Work item. Each entry has to be set down again with no alteration.

*** Opening of Dataset content ***

Definition mutex_at (a : Aggregator) : Mutex.State :=
  Mutex.mkState false (batch a) (total a) (count a) (if stopped a then Mutex.Returned else Mutex.Selecting)
    None (calls a) (returned a) (out a).

Lemma channel_at_view a : Channel.view (channel_at a) = a.
Proof. by destruct a as [? ? ? ? ? ? []]. Qed.

Lemma mutex_at_view a : Mutex.view (mutex_at a) = a.
Proof. by destruct a as [? ? ? ? ? ? []]. Qed.

Definition channel_labels (e : event) : list Channel.label :=
  match e with
  | EReturn i value => [Channel.CallReturns i value]
  | EReceive report => [Channel.Receive report; Channel.Add]
  | ETick => [Channel.Ticker; Channel.OutReceived]
  | EQuit => [Channel.Quit]
  end.

Definition mutex_labels (e : event) (a : Aggregator) : list Mutex.label :=
  match e with
  | EReturn i value => [Mutex.CallReturns i value]
  | EReceive report => Mutex.Lock report :: replicate (if Batch report =? batch a then 3 else 2) Mutex.Go
  | ETick => [Mutex.Ticker; Mutex.LoopLock; Mutex.OutReceived; Mutex.LoopUnlock]
  | EQuit => [Mutex.Quit]
  end.

Lemma channel_event k e a a' :
  aggregator k e a = Some a' -> (forall r, e = EReceive r -> stopped a = false) ->
  irun k (channel_labels e) (channel_at a) = Some (channel_at a', [e]).
Proof.
  destruct a as [b t c cs rs o st]. intros Hst Hrec.
  destruct e as [i v|r| |]; simpl in Hst; unfold channel_at; simpl.
  - apply bind_Some in Hst as ([id b'] & E & [= <-]). simpl in E |- *. by rewrite E.
  - pose proof (Hrec r eq_refl) as Es. simpl in Es. subst st. unfold handOver, addReport in Hst. simpl in Hst.
    apply bind_Some in Hst as ([i r'] & Hf & Hst).
    destruct (Batch r =? b) eqn:Eb; simplify_eq/=; rewrite Hf; simpl; rewrite Eb; done.
  - destruct st; [done|]. by injection Hst as <-.
  - destruct st; [done|]. by injection Hst as <-.
Qed.

Lemma mutex_event k e a a' :
  aggregator k e a = Some a' -> irun k (mutex_labels e a) (mutex_at a) = Some (mutex_at a', [e]).
Proof.
  destruct a as [b t c cs rs o st]. intros Hst.
  destruct e as [i v|r| |]; simpl in Hst; unfold mutex_at; simpl.
  - apply bind_Some in Hst as ([id b'] & E & [= <-]). simpl in E |- *. by rewrite E.
  - unfold handOver, addReport in Hst. simpl in Hst. apply bind_Some in Hst as ([i r'] & Hf & Hst).
    destruct (Batch r =? b) eqn:Eb; simplify_eq/=; rewrite Hf; simpl; rewrite Eb; done.
  - destruct st; [done|]. by injection Hst as <-.
  - destruct st; [done|]. by injection Hst as <-.
Qed.

Lemma mutex_events k es a a' :
  run k es a = Some a' -> exists ls, irun k ls (mutex_at a) = Some (mutex_at a', es).
Proof.
  revert a. induction es as [|e es IH]; intros a HR; simpl in HR; [injection HR as <-; by exists []|].
  apply bind_Some in HR as (a1 & Hst & HR). destruct (IH _ HR) as [ls E].
  exists (mutex_labels e a ++ ls). eapply (irun_app k _ ls _ _ _ [e]); [by apply mutex_event|done].
Qed.

(** The channel version, without the reports taken after quit. *)
Lemma channel_events k es a a' s :
  agg_equiv a a' -> run k es a = Some s ->
  exists ls s', irun k ls (channel_at a') = Some (channel_at s', until_quit (stopped a) es) /\ agg_equiv s s'.
Proof.
  revert a a'. induction es as [|e es IH]; intros a a' Heq HR; simpl in HR.
  { injection HR as <-. by exists [], a'. }
  apply bind_Some in HR as (a1 & Hst & HR).
  destruct (agg_equiv_step _ _ _ _ _ Heq Hst) as [Hskip|(Hrec & a1' & Hst' & Heq1)].
  - destruct e as [|r| |]; try done. destruct Hskip as [Es Heq1].
    destruct (IH _ _ Heq1 HR) as (ls & s' & E & ?). exists ls, s'. split; [|done].
    rewrite E. simpl. rewrite Es. apply handOver_frame in Hst as (_ & _ & _ & ->). by rewrite Es.
  - destruct (IH _ _ Heq1 HR) as (ls & s' & E & ?). exists (channel_labels e ++ ls), s'. split; [|done].
    assert (until_quit (stopped a) (e :: es) = [e] ++ until_quit (stopped a1) es) as ->.
    { destruct e as [i v|r| |]; simpl in Hst |- *.
      - by apply bind_Some in Hst as ([] & _ & [= <-]).
      - rewrite (Hrec r eq_refl). apply handOver_frame in Hst as (_ & _ & _ & ->). by rewrite (Hrec r eq_refl).
      - destruct (stopped a) eqn:Es; [done|]. injection Hst as <-. simpl. by rewrite Es.
      - destruct (stopped a) eqn:Es; [done|]. by injection Hst as <-. }
    eapply irun_app; [|exact E]. apply channel_event; [done|]. intros r Er. rewrite (ae_stopped _ _ Heq). by eapply Hrec.
Qed.

(** An aggregator shows its environment: what it has reported, its batch,
    the calls it has open and whether it has returned. *)
Definition looks_like (a a' : Aggregator) : Prop :=
  out a' = out a /\ batch a' = batch a /\ calls a' = calls a /\ stopped a' = stopped a.

(** C35: the two aggregators are equivalent.  To every run of the channel
    version, step by step through its select loop and goroutines, there is
    one of the mutex version with the same events: the same calls return the
    same values, the same reports are taken in the same order, the same
    ticks and quit.  It has sent the same reports, is in the same batch and
    has the same calls open.  And to every run of the mutex version, with
    goroutines that hold the mutex, count and unlock in any interleaving
    with the loop, there is one of the channel version with the same events
    but the reports that goroutines still add after quit. *)
Theorem aggregators_equivalent k :
  (forall ls s es, irun k ls (Channel.start k) = Some (s, es) ->
     exists ls' s', irun k ls' (Mutex.start k) = Some (s', es) /\ looks_like (Channel.view s) (Mutex.view s')) /\
  (forall ls s es, irun k ls (Mutex.start k) = Some (s, es) ->
     exists ls' s', irun k ls' (Channel.start k) = Some (s', until_quit false es) /\
       looks_like (Mutex.view s) (Channel.view s')).
Proof.
  split; intros ls s es HR.
  - apply irun_run in HR as [_ HR]; [|done]. apply mutex_events in HR as [ls' E].
    exists ls', (mutex_at (view s)). split; [exact E|]. by rewrite mutex_at_view.
  - apply irun_run in HR as [_ HR]; [|done].
    destruct (channel_events k es _ _ _ (agg_equiv_refl _) HR) as (ls' & s' & E & []).
    exists ls', (channel_at s'). split; [exact E|]. by rewrite channel_at_view.
Qed.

*** Close of Dataset content ***

Answer for this exercise.
Definition mutex_at (a : Aggregator) : Mutex.State :=
  Mutex.mkState false (batch a) (total a) (count a) (if stopped a then Mutex.Returned else Mutex.Selecting)
    None (calls a) (returned a) (out a).

Lemma channel_at_view a : Channel.view (channel_at a) = a.
Proof. by destruct a as [? ? ? ? ? ? []]. Qed.

Lemma mutex_at_view a : Mutex.view (mutex_at a) = a.
Proof. by destruct a as [? ? ? ? ? ? []]. Qed.

Definition channel_labels (e : event) : list Channel.label :=
  match e with
  | EReturn i value => [Channel.CallReturns i value]
  | EReceive report => [Channel.Receive report; Channel.Add]
  | ETick => [Channel.Ticker; Channel.OutReceived]
  | EQuit => [Channel.Quit]
  end.

Definition mutex_labels (e : event) (a : Aggregator) : list Mutex.label :=
  match e with
  | EReturn i value => [Mutex.CallReturns i value]
  | EReceive report => Mutex.Lock report :: replicate (if Batch report =? batch a then 3 else 2) Mutex.Go
  | ETick => [Mutex.Ticker; Mutex.LoopLock; Mutex.OutReceived; Mutex.LoopUnlock]
  | EQuit => [Mutex.Quit]
  end.

Lemma channel_event k e a a' :
  aggregator k e a = Some a' -> (forall r, e = EReceive r -> stopped a = false) ->
  irun k (channel_labels e) (channel_at a) = Some (channel_at a', [e]).
Proof.
  destruct a as [b t c cs rs o st]. intros Hst Hrec.
  destruct e as [i v|r| |]; simpl in Hst; unfold channel_at; simpl.
  - apply bind_Some in Hst as ([id b'] & E & [= <-]). simpl in E |- *. by rewrite E.
  - pose proof (Hrec r eq_refl) as Es. simpl in Es. subst st. unfold handOver, addReport in Hst. simpl in Hst.
    apply bind_Some in Hst as ([i r'] & Hf & Hst).
    destruct (Batch r =? b) eqn:Eb; simplify_eq/=; rewrite Hf; simpl; rewrite Eb; done.
  - destruct st; [done|]. by injection Hst as <-.
  - destruct st; [done|]. by injection Hst as <-.
Qed.

Lemma mutex_event k e a a' :
  aggregator k e a = Some a' -> irun k (mutex_labels e a) (mutex_at a) = Some (mutex_at a', [e]).
Proof.
  destruct a as [b t c cs rs o st]. intros Hst.
  destruct e as [i v|r| |]; simpl in Hst; unfold mutex_at; simpl.
  - apply bind_Some in Hst as ([id b'] & E & [= <-]). simpl in E |- *. by rewrite E.
  - unfold handOver, addReport in Hst. simpl in Hst. apply bind_Some in Hst as ([i r'] & Hf & Hst).
    destruct (Batch r =? b) eqn:Eb; simplify_eq/=; rewrite Hf; simpl; rewrite Eb; done.
  - destruct st; [done|]. by injection Hst as <-.
  - destruct st; [done|]. by injection Hst as <-.
Qed.

Lemma mutex_events k es a a' :
  run k es a = Some a' -> exists ls, irun k ls (mutex_at a) = Some (mutex_at a', es).
Proof.
  revert a. induction es as [|e es IH]; intros a HR; simpl in HR; [injection HR as <-; by exists []|].
  apply bind_Some in HR as (a1 & Hst & HR). destruct (IH _ HR) as [ls E].
  exists (mutex_labels e a ++ ls). eapply (irun_app k _ ls _ _ _ [e]); [by apply mutex_event|done].
Qed.

(** The channel version, without the reports taken after quit. *)
Lemma channel_events k es a a' s :
  agg_equiv a a' -> run k es a = Some s ->
  exists ls s', irun k ls (channel_at a') = Some (channel_at s', until_quit (stopped a) es) /\ agg_equiv s s'.
Proof.
  revert a a'. induction es as [|e es IH]; intros a a' Heq HR; simpl in HR.
  { injection HR as <-. by exists [], a'. }
  apply bind_Some in HR as (a1 & Hst & HR).
  destruct (agg_equiv_step _ _ _ _ _ Heq Hst) as [Hskip|(Hrec & a1' & Hst' & Heq1)].
  - destruct e as [|r| |]; try done. destruct Hskip as [Es Heq1].
    destruct (IH _ _ Heq1 HR) as (ls & s' & E & ?). exists ls, s'. split; [|done].
    rewrite E. simpl. rewrite Es. apply handOver_frame in Hst as (_ & _ & _ & ->). by rewrite Es.
  - destruct (IH _ _ Heq1 HR) as (ls & s' & E & ?). exists (channel_labels e ++ ls), s'. split; [|done].
    assert (until_quit (stopped a) (e :: es) = [e] ++ until_quit (stopped a1) es) as ->.
    { destruct e as [i v|r| |]; simpl in Hst |- *.
      - by apply bind_Some in Hst as ([] & _ & [= <-]).
      - rewrite (Hrec r eq_refl). apply handOver_frame in Hst as (_ & _ & _ & ->). by rewrite (Hrec r eq_refl).
      - destruct (stopped a) eqn:Es; [done|]. injection Hst as <-. simpl. by rewrite Es.
      - destruct (stopped a) eqn:Es; [done|]. by injection Hst as <-. }
    eapply irun_app; [|exact E]. apply channel_event; [done|]. intros r Er. rewrite (ae_stopped _ _ Heq). by eapply Hrec.
Qed.

(** An aggregator shows its environment: what it has reported, its batch,
    the calls it has open and whether it has returned. *)
Definition looks_like (a a' : Aggregator) : Prop :=
  out a' = out a /\ batch a' = batch a /\ calls a' = calls a /\ stopped a' = stopped a.

(** C35: the two aggregators are equivalent.  To every run of the channel
    version, step by step through its select loop and goroutines, there is
    one of the mutex version with the same events: the same calls return the
    same values, the same reports are taken in the same order, the same
    ticks and quit.  It has sent the same reports, is in the same batch and
    has the same calls open.  And to every run of the mutex version, with
    goroutines that hold the mutex, count and unlock in any interleaving
    with the loop, there is one of the channel version with the same events
    but the reports that goroutines still add after quit. *)
Theorem aggregators_equivalent k :
  (forall ls s es, irun k ls (Channel.start k) = Some (s, es) ->
     exists ls' s', irun k ls' (Mutex.start k) = Some (s', es) /\ looks_like (Channel.view s) (Mutex.view s')) /\
  (forall ls s es, irun k ls (Mutex.start k) = Some (s, es) ->
     exists ls' s', irun k ls' (Channel.start k) = Some (s', until_quit false es) /\
       looks_like (Mutex.view s) (Channel.view s')).
Proof.
  split; intros ls s es HR.
  - apply irun_run in HR as [_ HR]; [|done]. apply mutex_events in HR as [ls' E].
    exists ls', (mutex_at (view s)). split; [exact E|]. by rewrite mutex_at_view.
  - apply irun_run in HR as [_ HR]; [|done].
    destruct (channel_events k es _ _ _ (agg_equiv_refl _) HR) as (ls' & s' & E & []).
    exists ls', (channel_at s'). split; [exact E|]. by rewrite channel_at_view.
Qed.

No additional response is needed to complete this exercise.